Le fameux édit de Caracalla accorda à ses sujets, depuis la Bretagne jusqu’à l’Égypte, le nom et les priviléges de Romains ; et dès lors leur souverain, toujours au milieu de ses compatriotes, put à son choix fixer ou établir momentanément sa résidence dans l’une ou l’autre des provinces de la patrie commune. Lors de la division de l’Orient et de l’Occident, on conserva scrupuleusement l’unité idéale de l’empire ; dans leurs titres, leurs lois et leurs statuts, les successeurs d’Arcadius et d’Honorius s’annoncèrent toujours comme collègues inséparables dans les mêmes fonctions, comme associés à la souveraineté de l’empire et de la cité de Rome, renfermés dans les mêmes limites.
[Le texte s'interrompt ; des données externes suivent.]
Example publisher_zero_ignored :
  publisher_of demo_config [(PStr "uri", PStr "ccnx:/a"); (PStr "publisher_host", PInt 0)] "ccnx:/a" = PNone.
Proof. reflexivity. Qed.
(** * Dispatch *)

(** The operations the handlers call. *)
Inductive call :=
  | LinkDown (a b : pv)
  | LinkUp (a b : pv)
  | CefrouteAdd (host prefix protocol next_hop : pv)
  | CefrouteDel (host prefix protocol next_hop : pv)
  | CefrouteEnable (host prefix protocol next_hop : pv)
  | SetSwitchBandwidth (a b bandwidth : pv)
  | ComputeCall (host : pv) (a : ComputeArgs)
  | Submit (op_type : string) (ev : pydict)
  | RestartHost (host downtime_s : pv).

(** What an operation returns: nothing, a bool, a command result (its return
    code), or the outcome derived from a compute call. *)
Inductive retval :=
  | RNone
  | RBool (b : bool)
  | RResult (returncode : option Z)
  | ROutcome (o : EventOutcome).

(** What became of a call: it returned, raised an [Exception] with a message, or
    raised another [BaseException]. *)
Inductive reply := Returned (v : retval) | Raised (msg : string) | Fatal.

(** The collaborators a scheduler was given. *)
Record context := mkContext { content_runner : bool; host_app_fleet : bool; sink : bool }.

(** [v[i]] for a list or a dict. *)
Definition item (v : pv) (i : Z) : res pv :=
  match v with
  | PList l => py_getitem l i
  | PDict d =>
      match List.find (λ kv : pv * pv, key_eq kv.1 (PInt i)) d with
      | Some kv => Ok kv.2
      | None => raise EKeyError (str_Z i)
      end
  | _ => raise ETypeError "object is not subscriptable"
  end.

(** The two nodes of an event. *)
Definition event_nodes (ev : pydict) : res (pv * pv) :=
  nodes ← getitem ev "nodes";
  a ← item nodes 0;
  b ← item nodes 1;
  Ok (a, b).

(** The arguments of a route operation. *)
Definition event_route (ev : pydict) : res (pv * pv * pv * pv) :=
  host ← getitem ev "host";
  prefix ← getitem ev "prefix";
  next_hop ← getitem ev "next_hop";
  Ok (host, prefix, get_none ev "protocol", next_hop).

(** The arguments [_handle_compute_call] reads. *)
Definition event_compute (ev : pydict) : res (pv * ComputeArgs) :=
  host ← getitem ev "host";
  endpoint ← getitem ev "endpoint";
  Ok (host, mkArgs endpoint (get_or ev "method" (PStr "GET")) (get_none ev "payload") (get_none ev "headers")
              (get_none ev "output_file") (get_none ev "publish_uri") (get_none ev "pub_opts")
              (get_or ev "timeout" (PInt 30)) (get_none ev "publish_timeout")).

(** The types of [_EVENT_HANDLERS]. *)
Definition handler_types : list string :=
  ["link_down"; "link_up"; "fib_add"; "fib_del"; "fib_enable"; "bw_set"; "compute_call"; "put"; "get";
   "pubsub_sub"; "pubsub_pub"; "ccninfo"; "host_app_restart"].

(** What a handler does first: call an operation or return at once. *)
Inductive action := Call (c : call) | Return (v : retval).

(** [_EVENT_HANDLERS[event_type]] up to its call. *)
Definition handler_action (ctx : context) (event_type : string) (ev : pydict) : res action :=
  if bool_decide (event_type = "link_down") then '(a, b) ← event_nodes ev; Ok (Call (LinkDown a b))
  else if bool_decide (event_type = "link_up") then '(a, b) ← event_nodes ev; Ok (Call (LinkUp a b))
  else if bool_decide (event_type = "fib_add") then
    '(h, p, proto, nh) ← event_route ev; Ok (Call (CefrouteAdd h p proto nh))
  else if bool_decide (event_type = "fib_del") then
    '(h, p, proto, nh) ← event_route ev; Ok (Call (CefrouteDel h p proto nh))
  else if bool_decide (event_type = "fib_enable") then
    '(h, p, proto, nh) ← event_route ev; Ok (Call (CefrouteEnable h p proto nh))
  else if bool_decide (event_type = "bw_set") then
    '(a, b) ← event_nodes ev; bw ← getitem ev "bandwidth"; Ok (Call (SetSwitchBandwidth a b bw))
  else if bool_decide (event_type = "compute_call") then
    '(h, a) ← event_compute ev; Ok (Call (ComputeCall h a))
  else if bool_decide (event_type = "host_app_restart") then
    if host_app_fleet ctx then
      host ← getitem ev "host"; Ok (Call (RestartHost host (get_or ev "downtime_s" (PInt 0))))
    else Ok (Return (RBool false))
  else if content_runner ctx then Ok (Call (Submit event_type ev)) else Ok (Return RNone).

(** The verdict variables of the loop: success, error, outcome, detail. *)
Record firing := mkFiring {
  f_success : bool;
  f_error : option string;
  f_outcome : option string;
  f_detail : option pydict;
}.

(** The interpretation of a returned value; [fib_add] compares a return code. *)
Definition judge (event_type : string) (v : retval) : firing :=
  let v := match v with
           | RResult rc => if bool_decide (event_type = "fib_add") then RBool (bool_decide (rc = Some 0)) else v
           | _ => v
           end in
  match v with
  | ROutcome o => mkFiring (eo_success o) (eo_error o) (Some (eo_outcome o)) (Some (eo_detail o))
  | RBool false => mkFiring false (Some "handler reported failure") None None
  | _ => mkFiring true None None None
  end.

(** * The loop *)

(** [EventRecord] as [_record_event_outcome] fills it. *)
Record event_record := mkRecord {
  r_type : string;
  r_firing : firing;
  r_scheduled_at : pv;
  r_actual_at : pyfloat;
  r_event : pydict;
}.

(** What one iteration observes: the stop event at the loop head, the time
    elapsed before the wait, whether the wait was woken by a stop, the time the
    handler is called, and the reply of the operation. *)
Record observation := mkObs {
  ob_stopped : bool;
  ob_elapsed : pyfloat;
  ob_woken : bool;
  ob_fire : pyfloat;
  ob_reply : reply;
}.

(** A popped entry: its type was unknown, its handler ended the loop, or it was
    handled and perhaps recorded. *)
Inductive popped :=
  | Skipped (e : entry)
  | Died (e : entry)
  | Fired (e : entry) (f : firing) (r : option event_record).

Definition entry_of (p : popped) : entry :=
  match p with Skipped e | Died e | Fired e _ _ => e end.

(** How the thread ended: the heap is empty, it was told to stop, a handler
    raised a fatal exception, an exception escaped, or the observations end. *)
Inductive status := Finished | Stopped | Aborted | Crashed (e : exn) | Running.

Definition TIMEOUT_MAX : Z := 9223372036.

(** [if delay > 0: if self._stop_event.wait(timeout=delay): break]; a timeout
    above [threading.TIMEOUT_MAX] raises. *)
Definition wait_until (at_sec : pv) (o : observation) : res bool :=
  delay ← py_sub at_sec (PFloat (ob_elapsed o));
  positive ← py_lt (PInt 0) delay;
  if (positive : bool) then
    long ← py_lt (PInt TIMEOUT_MAX) delay;
    if (long : bool) then raise EOverflowError "timeout value is too large" else Ok (ob_woken o)
  else Ok false.
(* ===== verification/Options.v ===== *)
(** Component: the option table (src/core/config/validator.py, [OPTION_SPECS]),
    the flat-key checks driven by it, and the merge of configuration values into
    parsed arguments (src/core/config/loader.py).  The argparse presentation
    fields of a spec (flag, help, metavar, action, block, cli_order) have no
    effect on validation or merging and are left out. *)
From S2P Require Import Prelude PyValue PyString.
Local Open Scope Z_scope.

Inductive option_kind := KBool | KStr | KInt | KNumber | KEnum | KStructured.

#[export] Instance option_kind_eq_dec : EqDecision option_kind.
Proof. solve_decision. Defined.

(** [OptionSpec]. *)
Record OptionSpec := mkOption {
  o_key : string;
  o_kind : option_kind;
  o_default : pv;
  o_minimum : option Z;
  o_nullable : bool;
  o_message : option string;
  o_choices : list string;
  o_config_allowed : bool;
  o_cli_allowed : bool;
  o_special_config_merge : bool;
}.

(** [OPTION_SPECS], in insertion order: topology keys, output keys, workload
    keys, structured and remaining keys. *)
Definition topology_specs : list OptionSpec :=
  [ mkOption "hosts" KInt (PInt 5) (Some 3) false None [] true true false;
    mkOption "switches" KInt (PInt 10) (Some 2) false None [] true true false;
    mkOption "seed" KInt (PNone) None true None [] true true false;
    mkOption "topo_png" KStr (PNone) None true None [] true true false;
    mkOption "topo_layout" KEnum (PStr "spring") None false None ["spring"; "kamada_kawai"; "circular"] true true false;
    mkOption "k" KInt (PInt 2) (Some 1) false None [] true true false;
    mkOption "host_degree_min" KInt (PInt 1) (Some 1) false None [] true true false;
    mkOption "host_degree_max" KInt (PInt 2) None false None [] true true false;
    mkOption "node_per_switch" KInt (PInt 2) (Some 0) false None [] true true false;
    mkOption "switch_use_all" KBool (PBool false) None false None [] true true false ].

Definition output_specs : list OptionSpec :=
  [ mkOption "num" KInt (PNone) (Some 1) true None [] true true false;
    mkOption "output_dir" KStr (PStr "logs") None false None [] true true false;
    mkOption "results_json" KStr (PStr "") None true None [] true true false;
    mkOption "timestamp" KBool (PBool false) None false None [] true true false;
    mkOption "no_cli" KBool (PBool false) None false None [] true true false;
    mkOption "no_script_log" KBool (PBool false) None false None [] true true false;
    mkOption "duration" KInt (PInt 0) (Some 0) false None [] true true false ].

Definition workload_specs : list OptionSpec :=
  [ mkOption "cache_default_rct_ms" KInt (PNone) (Some 1000) true None [] true true false;
    mkOption "publisher_host" KInt (PNone) None true None [] true true false;
    mkOption "pubsub_sub_startup_grace" KNumber (PFloat (FFin 1 0)) (Some 0) false (Some "pubsub_sub_startup_grace must be a non-negative number") [] true true false;
    mkOption "warmup_get_interval" KNumber (PInt 0) (Some 0) false (Some "warmup_get_interval must be a non-negative number") [] true true false;
    mkOption "warmup_only_cache_nodes" KBool (PBool true) None false None [] true true false;
    mkOption "down_interval" KInt (PInt 0) (Some 0) false None [] true true false;
    mkOption "down_duration" KInt (PInt 0) (Some 0) false None [] true true false;
    mkOption "down_exclude" KStr (PStr "") None false None [] true true false;
    mkOption "down_count" KInt (PInt 5) (Some 0) false None [] true true false;
    mkOption "down_stagger" KInt (PInt 2) (Some 0) false None [] true true false;
    mkOption "cache_count" KInt (PInt 0) (Some 0) false None [] true true false ].

Definition structured_specs : list OptionSpec :=
  [ mkOption "bw" KStructured (PList []) None false None [] true true false;
    mkOption "ext" KStructured (PList []) None false None [] true true false;
    mkOption "bridge" KStructured (PList []) None false None [] false true false;
    mkOption "bridges" KStructured (PList []) None false None [] true false false;
    mkOption "failure_scenarios" KStructured (PNone) None false None [] true false false;
    mkOption "links" KStructured (PNone) None false None [] true false false;
    mkOption "prefix_routes" KStructured (PNone) None false None [] true false false;
    mkOption "events" KStructured (PNone) None false None [] true false false;
    mkOption "monitoring" KStructured (PNone) None false None [] true false false;
    mkOption "routing" KStructured (PNone) None false None [] true false false;
    mkOption "addressing" KStructured (PNone) None false None [] true false false;
    mkOption "cache_config" KStructured (PNone) None false None [] true false true;
    mkOption "forwarding_config" KStructured (PDict [(PStr "default", PStr "flooding")]) None false None [] true false true;
    mkOption "cefnetd_timeout" KNumber (PNone) None false None [] true false false;
    mkOption "warmup_gets" KStructured (PNone) None false None [] true false false;
    mkOption "host_apps" KStructured (PNone) None false None [] true false false;
    mkOption "webui_port" KInt (PNone) (Some 1) true (Some "webui_port must be a positive integer or null") [] true true false;
    mkOption "script_log" KStr (PNone) None true (Some "script_log must be a string") [] true true false;
    mkOption "debug" KStructured (PBool false) None false None [] true true true;
    mkOption "debug_artifact" KEnum (PList []) None false None ["node_dirs"; "fib_dump"] false true false;
    mkOption "config" KStr (PStr "") None false None [] false true false ].

Definition OPTION_SPECS : list OptionSpec :=
  topology_specs ++ output_specs ++ workload_specs ++ structured_specs.

(** [OPTION_SPECS[key].default]. *)
Definition option_default (key : string) : pv :=
  match list_find (λ s, o_key s = key) OPTION_SPECS with
  | Some (_, s) => o_default s
  | None => PNone
  end.

(** [_Spec]. *)
Record Spec := mkSpec {
  key : string;
  kind : option_kind;
  nullable : bool;
  minimum : option Z;
  message : option string;
  choices : list string;
}.

Definition spec_of (s : OptionSpec) : Spec :=
  mkSpec (o_key s) (o_kind s) (o_nullable s) (o_minimum s) (o_message s) (o_choices s).

(** The filter shared by [_FLAT_SPECS] and [scalar_option_keys]. *)
Definition is_scalar (s : OptionSpec) : bool :=
  o_config_allowed s && negb (bool_decide (o_kind s = KStructured))
  && negb (bool_decide (o_key s = "debug")) && negb (bool_decide (o_key s = "cefnetd_timeout")).

(** [_FLAT_SPECS]. *)
Definition FLAT_SPECS : list Spec :=
  (spec_of <$> List.filter is_scalar OPTION_SPECS)
  ++ (spec_of <$> List.filter (λ s, bool_decide (o_key s = "bw") || bool_decide (o_key s = "ext")) OPTION_SPECS).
Après la chute de la monarchie d’Occident, la dignité de la pourpre romaine se concentra tout entière sur les princes de Constantinople ; Justinien fut le premier qui réunit à l’empire les domaines de l’ancienne Rome, qui en étaient séparés depuis soixante années, et qui soutint par le droit de conquête l’auguste titre d’empereur des Romains[1]. Un motif de vanité ou de mécontentement détermina un de ses successeurs, Constantin II, à abandonner le Bosphore de Thrace et à rendre au Tibre ses anciens honneurs ; projet

  1. Justinien, dit l’historien Agathias (l. V, p. 157), πρωτος Ρωμαιων αυτοκρατωρ ονοματι και πραγματι. Au reste, les empereurs de Byzance ne prirent le titre formel d’empereur des Romains qu’après l’époque où les empereurs français et allemands de l’ancienne Rome voulurent le réclamer.